OpenMP: task_reduction=reduction? What is 'in_reduction'? - openmp

Is 'task_reduction' same as 'reduction ([ reduction-modifier ,] reduction
identifier : list )' with task reduction-modifier?
If it is same, then why do we need 'task_reduction'?
What is 'in_reduction' doing?
In the text says 'The in_reduction clause specifies that a task participates in a reduction '
But what does that mean? In 'in_reduction' we need same clause as reduction.
in_reduction(identifier : list)
But if we can put reduction variables in 'list', then what does that do with 'task participates in reduction'...?
I can imagine how reduction works but I can't imagine with 'in_reduction'.
Why do we need that?
======================================
I made an example.

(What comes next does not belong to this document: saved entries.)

Definition failure_lines (kv : string * option MarketBase)
    : list string :=
  match snd kv with
  | Some m =>
      if all_cancelled m then []
      else [failure_report (fst kv) (map order_id (uncancelled_of m))]
  | None => []
  end.

Definition request_of (kv : string * option MarketBase) : string * Q :=
  (fst kv, KILL_TIMEOUT).

End CancelSummary.

(* ================================================================== *)
(** ** Instances used in the examples *)

Definition cancellation (id : string) (ok : bool) : CancellationResult :=
  {| order_id := id; success := ok |}.

(** A ready market whose [cancel_all] returns [results]. *)
Definition market_returning (results : list CancellationResult)
    : MarketBase :=
  {| ready := true; cancel_all := fun _ => results |}.

(** A symbol splitter that accepts BASE-QUOTE on the three known markets
    and raises [ValueError] otherwise. *)
Fixpoint split_at_dash (s : string) (acc : string)
    : option (string * string) :=
  match s with
  | EmptyString => None
  | String c r =>
      if Ascii.eqb c "-"%char then Some (acc, r)
      else split_at_dash r (acc ++ String c EmptyString)
  end.

Definition example_split (market symbol : string)
    : string + (string * string) :=
  if existsb (String.eqb market) ["ddex"; "binance"; "radar_relay"] then
    match split_at_dash symbol "" with
    | Some assets => inr assets
    | None => inl ("Unable to split symbol " ++ symbol)
    end
  else inl ("Market " ++ market ++ " not supported").

Definition example_parse_args (args : list string) : Parsed :=
  match args with
  | ["status"] => ParsedFunc CmdStatus
  | ["start"] => ParsedFunc (CmdStart None)
  | [] => ParsedNoFunc
  | _ => ParseRaises (ArgumentParserError "invalid choice")
  end.

Definition example_cross_exchange (maker_symbol : string)
    : CrossExchangeConfig := {|
  xemm_maker_market := "ddex";
  xemm_taker_market := "binance";
  xemm_maker_market_symbol := maker_symbol;
  xemm_taker_market_symbol := "weth-dai";
  xemm_min_profitability := (3 # 1000)%Q;
  xemm_trade_size_override := None;
  xemm_limit_order_min_expiration := 130%Q;
  xemm_cancel_order_threshold := (5 # 100)%Q;
  xemm_active_order_canceling := true;
  xemm_top_depth_tolerance := [("BTC.*", (1 # 100)%Q); (".*", 0%Q)]
|}.

Definition example_arbitrage (primary_symbol : string)
    : ArbitrageConfig := {|
  arb_primary_market := "ddex";
  arb_secondary_market := "binance";
  arb_primary_market_symbol := primary_symbol;
  arb_secondary_market_symbol := "weth-dai";
  arb_min_profitability := (3 # 1000)%Q
|}.

(** Settings complete, node reachable; [on_chain] is the setting
    [on_chain_cancel_on_exit], [name] the strategy, [symbol] the maker
    (or primary) symbol. *)
Definition example_externals (on_chain : bool) (name symbol : string)
    : Externals := {|
  re_compile := Re.compile;
  symbol_split := example_split;
  get_erc20_token_addresses := map (fun t => "0x" ++ t);
  set_order := fun xs => xs;
  DDEXMarket := fun _ _ _ => market_returning [];
  BinanceMarket := fun _ _ _ _ => market_returning [];
  RadarRelayMarket := fun _ _ _ => market_returning [];
  format_status := fun _ => "status";
  web3_isConnected := fun _ => Some true;
  load_required_configs := [("strategy", Some name)];
  parse_args := example_parse_args;
  on_chain_cancel_on_exit := on_chain;
  ethereum_rpc_url := "http://localhost:8545";
  binance_api_key := "key";
  binance_api_secret := "secret";
  reporting_aggregation_interval := 60%Q;
  reporting_log_interval := 60%Q;
  strategy_report_interval := 900%Q;
  strategy_setting := name;
  cross_exchange_market_making_config_map := example_cross_exchange symbol;
  arbitrage_config_map := example_arbitrage symbol
|}.

Definition failing_markets : Markets :=
  [("binance",
    Some (market_returning
            [cancellation "b1" true; cancellation "b2" false]));
   ("radar_relay", Some (market_returning [cancellation "r1" false]));
   ("ddex", Some (market_returning []))].

Definition healthy_markets : Markets :=
  [("binance", Some (market_returning [cancellation "b1" true]));
   ("radar_relay", Some (market_returning [cancellation "r1" false]))].

(** An application with an unlocked account and the given markets. *)
Definition example_app (ms : Markets) : App :=
  {|
    acct := Some {| address := "0xabc"; privateKey := "0xkey" |};
    markets := ms; wallet := None; strategy_task := None;
    strategy := None; market_pair := None; clock := None;
    placeholder_mode := false; reporting_module := None;
    app_log := []; app_exited := false; log_records := [];
    cancel_calls := []; tasks := []; slept := [];
    log_level_override := None; exchange_rate_conversion_started := false
  |}.

(* ================================================================== *)
(** ** What a strategy run consists of

    The attributes [start_market_making] sets and [stop] clears, with the
    tasks of the event loop. *)

Definition same_run (s s' : App) : Prop :=
  wallet s' = wallet s
  /\ markets s' = markets s
  /\ market_pair s' = market_pair s
  /\ strategy s' = strategy s
  /\ clock s' = clock s
  /\ strategy_task s' = strategy_task s
  /\ tasks s' = tasks s.

(* ================================================================== *)
(** ** Whether the symbol splitter rejects the configured symbols *)

Section SymbolCheck.

Variable E : Externals.

(** The message of the first [ValueError] of two successive splits. *)
Definition split_error (market1 symbol1 market2 symbol2 : string)
    : option string :=
  match symbol_split E market1 symbol1 with
  | inl msg => Some msg
  | inr _ =>
      match symbol_split E market2 symbol2 with
      | inl msg => Some msg
      | inr _ => None
      end
  end.

(** The same for the symbols a strategy is configured with, as lines
    465-468 and 521-524 read them. *)
Definition symbols_rejected (strategy_name : string) : option string :=
  if strategy_name =? "cross_exchange_market_making" then
    let cm := cross_exchange_market_making_config_map E in
    split_error
      (PyStr.lower (xemm_maker_market cm))
      (PyStr.upper (xemm_maker_market_symbol cm))
      (PyStr.lower (xemm_taker_market cm))
      (PyStr.upper (xemm_taker_market_symbol cm))
  else if strategy_name =? "arbitrage" then
    let cm := arbitrage_config_map E in
    split_error
      (PyStr.lower (arb_primary_market cm))
      (PyStr.upper (arb_primary_market_symbol cm))
      (PyStr.lower (arb_secondary_market cm))
      (PyStr.upper (arb_secondary_market_symbol cm))
  else None.

(** Every tolerance pattern of the market-making settings compiles, so
    that the symbols are reached. *)
Definition rules_compile (strategy_name : string) : Prop :=
  strategy_name = "cross_exchange_market_making" ->
  Forall (fun rule => re_compile E (fst rule) <> None)
    (xemm_top_depth_tolerance (cross_exchange_market_making_config_map E)).

Definition supported (strategy_name : string) : bool :=
  (strategy_name =? "cross_exchange_market_making")
  || (strategy_name =? "arbitrage").

End SymbolCheck.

This code should give sum of num at even index number
#include <stdio.h>
#include <stdlib.h>
#include <omp.h>
int main(int argc, char* argv[]){
int Array [10]= {0,1,2,3,4,5,6,7,8,9};
int Array_length = 10;
int counter = 0;
int result = 0;
#pragma omp parallel
#pragma omp single
{
#pragma omp taskgroup task_reduction(+:result)
//#pragma omp parallel reduction(task,+:result) this can work same as taskgroup task_reduction?
{
while (Array_length!=counter){
if (counter%2==0){
#pragma omp task in_reduction(+:result)
{
result+=Array[counter];
}
}else {
result+=Array[counter];
}
counter=counter+1;
}
}
}
printf("The sum of all array elements is equal to %d.\n", result);
}
And I also made an illustration, so I could visualize my comprehension.
So… task_reduction create a reduction, so that local result can be contributed and only task with in_reduction will participate in contribution of Reduction?
If I understand correctly, then this code should give 20 as result. However, my code gives 45, which is sum of 0 to 9.
Where did I make a mistake?
By the way, what happens if I didn’t write ‘in_reduction’ at all? Then the result is 0?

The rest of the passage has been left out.